E aqui não falo do "álibi negro", aquele que os brasileiros costumam tirar da cartola cada vez que precisam explicar por que não são racistas – aquela empregada que é tratada como se fosse da família, aquele porteiro com quem conversa todos os dias, aquele menino negro a quem sempre dão um trocado no sinal. Falo de pessoas com quem podem se relacionar de igual para igual, com quem tenham estudado no mesmo colégio, com quem dividam, no mesmo nível, um posto no trabalho, com o mesmo salário, o mesmo carro. Tudo bem, vai. Um vizinho no mesmo prédio, na mesma rua, já vale. Ou a médica com quem costumam se consultar. O pediatra dos seus filhos. O dentista. Quantas destas pessoas são negras?
Se os exemplos nacionais e pessoais são tão poucos, já não seria um motivo de alerta de que esta democracia racial não é tão democrática assim? Sim, pois numa democracia racial digna deste nome os negros que teriam "conseguido" seriam tantos que não deveríamos ser capazes de nomear, isolar, apontar "a" exceção que confirma a regra. Que regra? A de que para "conseguir", para "chegar lá", ser branco é um dos requisitos. E ser negro atrapalha.
Discurso e política
A não ser que haja outra explicação. A de que se os negros não conseguem é porque há alguma coisa errada com eles, não com a sociedade. Deve ser porque eles são incapazes, preguiçosos, burros mesmo. Feitos para ser dominados. Geneticamente dotados para a pobreza e o crime. Bingo! Taí a explicação!

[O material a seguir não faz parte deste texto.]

Lemma turns_ok log c b es r evs : rep_inv log c b es r -> log_hyps log [] -> timed c (background evs) ->
  exists r' c' es', turns opt_m opt_k iter_order evs r = Ret r' /\ rep_inv log c' b es' r'.
Proof.
  revert c es r. induction evs as [|ev evs IH]; intros c es r H Hh Ht; [by exists r, c, es|].
  destruct (turn_ok log c b es r ev evs H Hh Ht) as (r1 & c1 & es1 & E & H1 & Ht1). cbn [turns]. rewrite E. cbn [mbind go_bind]. eauto.
Qed.

Lemma new_inv o log : Forall (fun e => e.(RaftWal.IsSnapshot) = false) log -> rep_inv log 0 (MaxInflightBytes o) [] (NewReplica o log).
Proof. intros H. constructor; try done. exists [], [], []. split; [apply (new_engine_ok opt_m opt_k iter_order Hm Hk Hord) | done]. Qed.

(** C31: State machine replication: a node that is handed the entries of a log
    without snapshots, under any interleaving of its apply loop with flushes
    (which may fail) and compactions, any byte budget and any blocking, with
    advancing clocks, merges above level 0 succeeding and entries that fit the
    file format, never panics, and a read of its storage returns what the
    commands applied so far say, the last one of the key winning.  So nodes that
    have applied the same entries return the same data.  (A failed merge above
    level 0 can bring back a stale value: [failed_merge_returns_stale_value],
    engine.go:415.) *)
Theorem replica_is_its_log o log evs : log_hyps log evs ->
  exists r, turns opt_m opt_k iter_order evs (NewReplica o log) = Ret r /\
    forall k, reads k r = Ret match log_map (applied log r) k with Some v => Ok v | None => Err ErrKeyNotFound end.
Proof.
  intros H. destruct (turns_ok log 0 (MaxInflightBytes o) [] (NewReplica o log) evs) as (r & c & es & E & Hi);
    [apply new_inv, H | by destruct H; constructor | apply H|].
  exists r. split; [done|]. intros k. rewrite (inv_applied _ _ _ _ _ Hi).
  destruct Hi as [(am & dm & tabs & Hr & Hv) _ _ _]. unfold reads.
  destruct (Get_ok r.(engine) am dm tabs k (ro_engine _ _ _ _ _ _ _ Hr)) as (ss & -> & _). cbn [mbind go_bind].
  rewrite <- Hv. unfold live_of. by destruct (view am dm tabs k) as [[v|]|].
Qed.
End Run.

#[local] Existing Instance Skip.skip_table.
Definition entry (i : Z) (c : Command) : RaftWal.LogEntry := RaftWal.MkEntry i 1 (EncodeCommand c) false.
Definition demo_log : list RaftWal.LogEntry :=
  [entry 0 (put_cmd (str "a") (str "1")); entry 1 (put_cmd (str "b") (str "2")); entry 2 (del_cmd (str "a")); entry 3 (put_cmd (str "b") (str "3"))].
Definition demo_events : list event :=
  [Next [true]; Background (OFlush 1 Written); Next [true]; Next [true]; Background (OFlush 2 (Failed None false)); Background (demo_compact 3)].
Lemma demo_log_hyps : log_hyps demo_m demo_k map_to_list demo_log demo_events.
Proof.
  assert (omap entry_of demo_log = [MkLogEntry (str "a") (Some (str "1")); MkLogEntry (str "b") (Some (str "2"));
                                    MkLogEntry (str "a") None; MkLogEntry (str "b") (Some (str "3"))]) as E by (vm_compute; reflexivity).
  constructor; rewrite ?E.
  - repeat (constructor; [done|]). constructor.
  - apply roomy_check. vm_compute. reflexivity.
  - repeat (constructor; [vm_compute; split; reflexivity|]). constructor.
  - vm_compute. reflexivity.
  - cbn. unfold demo_now. split_and!; try done; intros; lia.
Qed.

Lemma replica_is_its_log_witness :
  exists r : Replica (T := Skip.SkipList), turns demo_m demo_k map_to_list demo_events (NewReplica demo_opts2 demo_log) = Ret r /\
    forall k, reads k r = Ret match log_map (applied demo_log r) k with Some v => Ok v | None => Err ErrKeyNotFound end.
Proof.
  destruct demo_sizing as (Hm & Hk & Ho).
  exact (replica_is_its_log demo_m demo_k map_to_list Hm Hk Ho demo_opts2 demo_log demo_events demo_log_hyps).
Defined.

(** ** Snapshots

    What a node reads at the end of a run. *)
Definition read_after (log : list RaftWal.LogEntry) (evs : list event) (k : bytes) : option bytes :=
  match (r ← turns (T := Skip.SkipList) demo_m demo_k map_to_list evs (NewReplica demo_opts2 log); reads k r) with
  | Ret (Ok v) => Some v
  | _ => None
  end.
Definition snapshot_of (es : list RaftWal.LogEntry) : RaftWal.LogEntry := RaftWal.MkEntry 1 1 (RaftWal.SerializeLogEntries es) true.
Definition history : list RaftWal.LogEntry := [entry 0 (put_cmd (str "k") (str "old")); entry 1 (put_cmd (str "k") (str "new"))].

(** A node that has applied the first write is sent a snapshot of both.  The
    replay writes the new value to an SSTable, below the memory table that
    holds the old one: the node keeps returning the old value. *)
Theorem snapshot_shadowed_by_memory :
  read_after [entry 0 (put_cmd (str "k") (str "old")); snapshot_of history] [Next [true]; Next [true]; Replays 0 [true] 5 Written] (str "k") = Some (str "old").
Proof. vm_compute. reflexivity. Qed.

(** The replay runs beside the apply loop.  When the entry after the snapshot is
    applied and flushed first, the replayed table is the newer one and the
    snapshot's old value comes back. *)
Theorem late_replay_undoes_write :
  read_after [snapshot_of history; entry 2 (put_cmd (str "k") (str "newest"))]
    [Next [true]; Next [true]; Background (OFlush 5 Written); Replays 0 [true] 6 Written] (str "k") = Some (str "new").
Proof. vm_compute. reflexivity. Qed.

End Rep.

O problema com esta explicação é que ela não é, digamos, original. Não é uma decorrência lógica dos fatos, não é uma conclusão a ser tirada da realidade dos negros no Brasil. Na verdade, ela é a própria espinha dorsal do racismo, organizado como doutrina "científica" no século 19 e sistematizado como pedra de toque da concepção de nação brasileira: uma nação mestiça a contragosto, mas que poderia almejar seu lugar ao sol, entre os países civilizados, desde que promovesse o embranquecimento paulatino de sua população. E é a partir desta idéia sistematizada – a da mestiçagem como uma etapa necessária para promover o embranquecimento, de forma a que não haja mais negros no país – que se estabeleceram e se mantêm até hoje as relações raciais por aqui.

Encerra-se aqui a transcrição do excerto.